INSTRUCTIONS TO FOLLOW
For the listing beneath, state how many lines contain the string "induction". Give the number by itself.

STUDY MATERIAL
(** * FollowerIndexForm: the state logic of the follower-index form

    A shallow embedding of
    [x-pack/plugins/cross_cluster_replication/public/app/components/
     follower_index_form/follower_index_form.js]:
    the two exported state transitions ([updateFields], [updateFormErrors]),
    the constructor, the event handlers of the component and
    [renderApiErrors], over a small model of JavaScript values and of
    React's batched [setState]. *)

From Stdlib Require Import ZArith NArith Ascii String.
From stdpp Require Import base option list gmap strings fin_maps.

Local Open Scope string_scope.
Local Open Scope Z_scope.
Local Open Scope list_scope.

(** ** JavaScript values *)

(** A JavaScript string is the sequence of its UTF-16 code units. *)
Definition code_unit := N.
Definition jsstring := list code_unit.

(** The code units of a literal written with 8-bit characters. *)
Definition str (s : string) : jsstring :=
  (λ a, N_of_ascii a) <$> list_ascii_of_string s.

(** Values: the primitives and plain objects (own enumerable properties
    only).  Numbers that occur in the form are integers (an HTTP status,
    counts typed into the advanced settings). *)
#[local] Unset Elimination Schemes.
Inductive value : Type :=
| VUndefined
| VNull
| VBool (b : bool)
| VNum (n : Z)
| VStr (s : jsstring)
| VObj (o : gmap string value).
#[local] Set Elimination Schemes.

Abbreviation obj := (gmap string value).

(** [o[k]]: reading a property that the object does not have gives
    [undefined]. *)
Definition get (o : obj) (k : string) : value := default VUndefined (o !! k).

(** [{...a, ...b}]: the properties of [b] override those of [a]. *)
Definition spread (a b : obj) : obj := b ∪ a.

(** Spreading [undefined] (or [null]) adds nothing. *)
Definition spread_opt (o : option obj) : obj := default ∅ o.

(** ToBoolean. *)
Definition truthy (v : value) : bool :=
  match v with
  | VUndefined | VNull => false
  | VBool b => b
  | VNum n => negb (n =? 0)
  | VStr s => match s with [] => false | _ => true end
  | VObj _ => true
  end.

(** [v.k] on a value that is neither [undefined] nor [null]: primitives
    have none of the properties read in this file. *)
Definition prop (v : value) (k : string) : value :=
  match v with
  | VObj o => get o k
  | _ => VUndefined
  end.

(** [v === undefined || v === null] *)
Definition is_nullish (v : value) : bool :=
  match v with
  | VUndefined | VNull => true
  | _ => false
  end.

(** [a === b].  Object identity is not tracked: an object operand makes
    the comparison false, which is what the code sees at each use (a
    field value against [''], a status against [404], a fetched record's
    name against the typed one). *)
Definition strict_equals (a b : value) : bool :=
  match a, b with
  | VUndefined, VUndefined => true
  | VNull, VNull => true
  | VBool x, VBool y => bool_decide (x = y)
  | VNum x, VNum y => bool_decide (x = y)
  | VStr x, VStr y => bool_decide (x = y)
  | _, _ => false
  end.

==

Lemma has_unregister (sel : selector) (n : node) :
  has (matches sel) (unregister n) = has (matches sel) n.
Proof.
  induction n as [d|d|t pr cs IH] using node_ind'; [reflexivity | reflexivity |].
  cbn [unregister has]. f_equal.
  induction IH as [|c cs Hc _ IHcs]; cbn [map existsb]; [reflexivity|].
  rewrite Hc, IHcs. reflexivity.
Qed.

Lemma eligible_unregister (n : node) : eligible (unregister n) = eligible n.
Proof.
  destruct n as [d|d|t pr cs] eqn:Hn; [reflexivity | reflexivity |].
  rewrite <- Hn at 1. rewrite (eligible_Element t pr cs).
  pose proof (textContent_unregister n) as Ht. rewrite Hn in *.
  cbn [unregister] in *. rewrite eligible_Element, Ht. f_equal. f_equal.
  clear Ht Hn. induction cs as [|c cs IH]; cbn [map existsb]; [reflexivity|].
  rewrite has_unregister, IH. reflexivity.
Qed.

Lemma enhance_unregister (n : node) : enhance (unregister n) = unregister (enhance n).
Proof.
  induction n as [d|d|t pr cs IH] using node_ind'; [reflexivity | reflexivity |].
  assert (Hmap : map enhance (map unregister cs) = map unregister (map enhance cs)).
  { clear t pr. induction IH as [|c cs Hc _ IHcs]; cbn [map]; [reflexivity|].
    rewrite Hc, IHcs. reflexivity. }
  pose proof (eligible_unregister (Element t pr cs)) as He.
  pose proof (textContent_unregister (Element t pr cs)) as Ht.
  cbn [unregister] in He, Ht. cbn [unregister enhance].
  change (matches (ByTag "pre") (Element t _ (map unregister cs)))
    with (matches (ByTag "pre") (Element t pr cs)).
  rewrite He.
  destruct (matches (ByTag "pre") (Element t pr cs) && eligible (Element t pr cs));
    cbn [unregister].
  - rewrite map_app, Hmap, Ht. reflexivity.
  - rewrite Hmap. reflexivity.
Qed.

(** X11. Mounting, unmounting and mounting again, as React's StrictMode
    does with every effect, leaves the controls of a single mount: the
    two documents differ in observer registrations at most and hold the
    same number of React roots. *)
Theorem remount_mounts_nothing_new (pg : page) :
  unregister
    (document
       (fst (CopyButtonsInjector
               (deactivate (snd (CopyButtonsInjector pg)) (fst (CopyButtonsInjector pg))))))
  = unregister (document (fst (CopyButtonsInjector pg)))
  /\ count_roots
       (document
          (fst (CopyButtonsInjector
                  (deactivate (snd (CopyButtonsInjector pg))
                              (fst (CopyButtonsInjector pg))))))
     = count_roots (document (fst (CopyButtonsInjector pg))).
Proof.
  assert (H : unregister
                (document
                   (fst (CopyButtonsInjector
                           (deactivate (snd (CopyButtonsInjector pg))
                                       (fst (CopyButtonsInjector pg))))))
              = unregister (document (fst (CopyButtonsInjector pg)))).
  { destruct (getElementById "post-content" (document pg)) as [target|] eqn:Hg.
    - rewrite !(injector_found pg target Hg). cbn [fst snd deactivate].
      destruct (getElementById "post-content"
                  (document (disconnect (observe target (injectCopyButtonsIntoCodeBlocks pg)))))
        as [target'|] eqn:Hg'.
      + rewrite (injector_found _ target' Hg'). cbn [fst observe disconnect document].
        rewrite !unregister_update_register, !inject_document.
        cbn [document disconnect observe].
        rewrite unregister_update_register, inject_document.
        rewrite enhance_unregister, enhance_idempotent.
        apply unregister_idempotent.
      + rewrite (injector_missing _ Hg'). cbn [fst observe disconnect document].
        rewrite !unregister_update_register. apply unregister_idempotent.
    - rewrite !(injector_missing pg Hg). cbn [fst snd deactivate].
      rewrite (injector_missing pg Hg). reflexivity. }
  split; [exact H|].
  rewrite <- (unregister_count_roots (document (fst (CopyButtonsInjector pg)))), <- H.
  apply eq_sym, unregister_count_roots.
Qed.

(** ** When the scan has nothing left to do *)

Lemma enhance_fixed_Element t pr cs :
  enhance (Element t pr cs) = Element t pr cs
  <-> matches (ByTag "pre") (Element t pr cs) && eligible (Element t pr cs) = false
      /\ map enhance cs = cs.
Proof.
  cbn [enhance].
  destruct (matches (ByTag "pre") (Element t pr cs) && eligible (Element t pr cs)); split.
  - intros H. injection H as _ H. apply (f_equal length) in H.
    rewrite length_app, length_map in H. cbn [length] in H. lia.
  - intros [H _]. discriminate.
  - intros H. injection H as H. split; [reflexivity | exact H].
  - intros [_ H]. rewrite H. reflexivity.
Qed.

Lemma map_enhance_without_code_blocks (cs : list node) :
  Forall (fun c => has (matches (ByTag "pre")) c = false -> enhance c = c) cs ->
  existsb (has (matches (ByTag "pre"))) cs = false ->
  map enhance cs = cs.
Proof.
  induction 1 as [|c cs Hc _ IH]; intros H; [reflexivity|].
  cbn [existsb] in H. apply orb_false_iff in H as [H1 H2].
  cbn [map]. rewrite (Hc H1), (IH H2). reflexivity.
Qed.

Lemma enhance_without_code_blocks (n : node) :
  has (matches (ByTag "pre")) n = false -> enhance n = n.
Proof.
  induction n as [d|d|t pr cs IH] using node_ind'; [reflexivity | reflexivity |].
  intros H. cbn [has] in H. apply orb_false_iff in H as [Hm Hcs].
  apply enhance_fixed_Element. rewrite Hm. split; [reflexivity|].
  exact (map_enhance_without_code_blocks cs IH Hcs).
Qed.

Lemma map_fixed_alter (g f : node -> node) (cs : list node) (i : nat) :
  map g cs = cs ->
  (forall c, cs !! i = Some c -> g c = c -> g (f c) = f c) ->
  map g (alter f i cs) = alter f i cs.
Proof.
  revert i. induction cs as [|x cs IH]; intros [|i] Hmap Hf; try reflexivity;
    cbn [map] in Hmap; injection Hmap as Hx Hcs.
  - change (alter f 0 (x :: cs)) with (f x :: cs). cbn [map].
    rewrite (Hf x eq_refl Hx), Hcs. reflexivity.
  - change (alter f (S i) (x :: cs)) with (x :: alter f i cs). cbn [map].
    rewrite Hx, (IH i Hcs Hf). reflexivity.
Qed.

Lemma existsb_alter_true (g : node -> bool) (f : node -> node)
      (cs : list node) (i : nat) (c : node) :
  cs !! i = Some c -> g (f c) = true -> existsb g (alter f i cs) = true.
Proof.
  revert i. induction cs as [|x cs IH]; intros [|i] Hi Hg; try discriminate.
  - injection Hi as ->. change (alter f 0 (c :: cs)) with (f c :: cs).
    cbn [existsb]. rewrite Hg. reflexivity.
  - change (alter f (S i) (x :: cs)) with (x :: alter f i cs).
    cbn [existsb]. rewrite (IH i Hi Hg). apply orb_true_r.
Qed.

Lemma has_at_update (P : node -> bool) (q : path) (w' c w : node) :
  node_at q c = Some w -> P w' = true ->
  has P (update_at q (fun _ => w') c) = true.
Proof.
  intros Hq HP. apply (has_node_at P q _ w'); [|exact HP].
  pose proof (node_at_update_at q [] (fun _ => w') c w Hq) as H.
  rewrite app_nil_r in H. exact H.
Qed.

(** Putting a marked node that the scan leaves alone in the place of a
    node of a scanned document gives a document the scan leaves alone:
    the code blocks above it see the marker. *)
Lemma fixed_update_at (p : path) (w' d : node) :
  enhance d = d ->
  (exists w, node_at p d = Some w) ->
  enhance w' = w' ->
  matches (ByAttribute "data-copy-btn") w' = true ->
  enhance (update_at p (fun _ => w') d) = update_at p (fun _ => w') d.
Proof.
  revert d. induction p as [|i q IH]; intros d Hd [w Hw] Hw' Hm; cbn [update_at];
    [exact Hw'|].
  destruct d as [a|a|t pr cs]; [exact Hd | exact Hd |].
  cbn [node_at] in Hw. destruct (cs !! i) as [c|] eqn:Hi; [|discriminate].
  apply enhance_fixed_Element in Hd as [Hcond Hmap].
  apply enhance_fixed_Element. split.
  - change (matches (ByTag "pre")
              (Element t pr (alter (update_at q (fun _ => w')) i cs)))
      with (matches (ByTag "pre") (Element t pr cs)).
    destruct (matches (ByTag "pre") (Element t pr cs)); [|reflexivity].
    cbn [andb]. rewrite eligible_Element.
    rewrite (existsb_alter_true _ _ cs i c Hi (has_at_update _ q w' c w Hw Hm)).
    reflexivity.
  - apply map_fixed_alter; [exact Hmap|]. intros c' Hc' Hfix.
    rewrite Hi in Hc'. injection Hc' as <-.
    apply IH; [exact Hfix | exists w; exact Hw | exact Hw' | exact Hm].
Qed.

---

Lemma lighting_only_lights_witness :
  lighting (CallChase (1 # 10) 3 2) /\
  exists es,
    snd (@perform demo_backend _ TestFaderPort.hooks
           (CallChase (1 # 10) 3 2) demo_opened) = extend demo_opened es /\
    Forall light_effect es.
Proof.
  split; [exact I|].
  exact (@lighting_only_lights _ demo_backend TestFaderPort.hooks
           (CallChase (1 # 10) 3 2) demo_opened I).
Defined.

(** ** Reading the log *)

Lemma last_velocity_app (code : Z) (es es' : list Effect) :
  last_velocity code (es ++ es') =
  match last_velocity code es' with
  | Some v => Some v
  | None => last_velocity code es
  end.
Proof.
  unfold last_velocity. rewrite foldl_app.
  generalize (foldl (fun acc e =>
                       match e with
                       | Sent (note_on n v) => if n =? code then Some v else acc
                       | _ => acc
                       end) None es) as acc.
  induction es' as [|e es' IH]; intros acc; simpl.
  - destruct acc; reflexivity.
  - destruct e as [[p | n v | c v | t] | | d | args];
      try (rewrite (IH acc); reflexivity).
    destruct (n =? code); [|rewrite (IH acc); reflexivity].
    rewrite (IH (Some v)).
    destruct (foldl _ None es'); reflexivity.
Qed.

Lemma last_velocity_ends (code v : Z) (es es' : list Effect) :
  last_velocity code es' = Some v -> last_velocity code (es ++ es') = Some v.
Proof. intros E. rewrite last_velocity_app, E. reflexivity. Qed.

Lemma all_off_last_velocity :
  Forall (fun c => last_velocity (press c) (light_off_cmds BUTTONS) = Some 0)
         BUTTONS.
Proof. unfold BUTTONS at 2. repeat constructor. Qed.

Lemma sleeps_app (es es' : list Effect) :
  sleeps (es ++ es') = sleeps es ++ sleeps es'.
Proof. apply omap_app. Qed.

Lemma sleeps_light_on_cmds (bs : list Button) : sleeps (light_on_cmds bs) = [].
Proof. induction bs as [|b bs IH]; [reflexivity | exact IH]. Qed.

ANSWER SPACE
12